Feser peddles his version of neo-Scholasticism as Aristotle’s philosophy of nature, even while admitting that Aristotle had no such concept (he says in the opening pages of the book that “there was no distinction drawn between these fields of study in Aristotle’s day or for centuries thereafter”).
Of greater concern is Feser’s definition of philosophy of nature itself. According to him, philosophy of nature is a science of what the possible empirical and material world must be like. Feser’s philosophy of nature can rule out certain results of empirical science. In other words, experience must conform to doctrine, rather than the other way around. Indeed, he writes in Aristotle’s Revenge, “To be sure, I would not for a moment concede that philosophy must always yield to what empirical science purports to show.” The Inquisition imprisoned Galileo in 1633 on the basis of this sort of thinking.

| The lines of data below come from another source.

(** * uniqush-conn: the server-side connection logic and the redis message cache

    A shallow embedding of
      - [proto/server/obsolete/conn.go]  (serverConn: digest / compress
        decisions, digest construction, command dispatch, cutString), and
      - the redis backed message cache (msgKey, Set, Get, Del),
    followed by the properties of the two that the specification talks about.

    Conventions.  Go's [int] is the 64 bit integer of the common platforms and
    [int32] the 32 bit one; both are carried as [Z], and every narrowing
    conversion [int32(x)] is written out as [GoInt.int32].  A Go [string] is a
    sequence of bytes and is carried as a [string]; a [[]byte] is a
    [list byte]; a [map[string]string] is a [gmap string string] (a nil map
    and an empty map are both the empty map: the code only ever asks for
    their length and looks keys up).  A pointer that may be nil is an
    [option]; an [error] result is an [option error], [None] being nil. *)

From Stdlib Require Import ZArith String Ascii DecimalString Lia.
From Stdlib.Strings Require Import Byte.
From stdpp Require Import gmap strings list fin_maps.

Open Scope Z_scope.

(** ** Errors *)

Inductive error : Type :=
  | ErrBadPeerImpl                 (* proto.ErrBadPeerImpl *)
  | ErrMalformedCommand            (* proto.ErrMalformedCommand *)
  | ErrNil                         (* redis.ErrNil: "redigo: nil returned" *)
  | ErrReply (text : string)       (* an error reply of the redis server *)
  | ErrUnexpectedType              (* redigo: unexpected type for ... *)
  | ErrSyntax                      (* strconv.ErrSyntax *)
  | ErrRange                       (* strconv.ErrRange *)
  | ErrJSON (text : string)        (* encoding/json failures *)
  | ErrIO (text : string).         (* a failed read or write on a transport *)

(** ** Go integers and their string conversions *)

Module GoInt.

(** The conversion [int32(x)] of an [int]: the low 32 bits, read as a two's
    complement number. *)
Definition int32 (x : Z) : Z := (x + 2 ^ 31) mod 2 ^ 32 - 2 ^ 31.

Definition in_int32 (x : Z) : Prop := - 2 ^ 31 <= x < 2 ^ 31.

Definition fits_int (x : Z) : bool := (- 2 ^ 63 <=? x) && (x <? 2 ^ 63).

(** [fmt.Sprintf("%v", n)] for an [int]: the decimal numeral. *)
Definition Sprintf_v (n : Z) : string := NilZero.string_of_int (Z.to_int n).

Aristotle maintained that with a true view the data harmonize. Feser turns this into the data must harmonize with an a priori true view. As I wrote in my review, “In the final analysis, the schoolmen’s Aristotelianism is changed from a flexible account of the whole consistent with common sense and empirical fact…to a highly doctrinal system that derives its truth from divine authority.”
Whatever Feser has written it is not Aristotle, and the good that he has done in assembling a vast array of arguments on subjects, ranging from how the yellow is in the banana to what modern physics says about the real existence of space, is unlikely to be persuasive outside of orthodox Christian circles.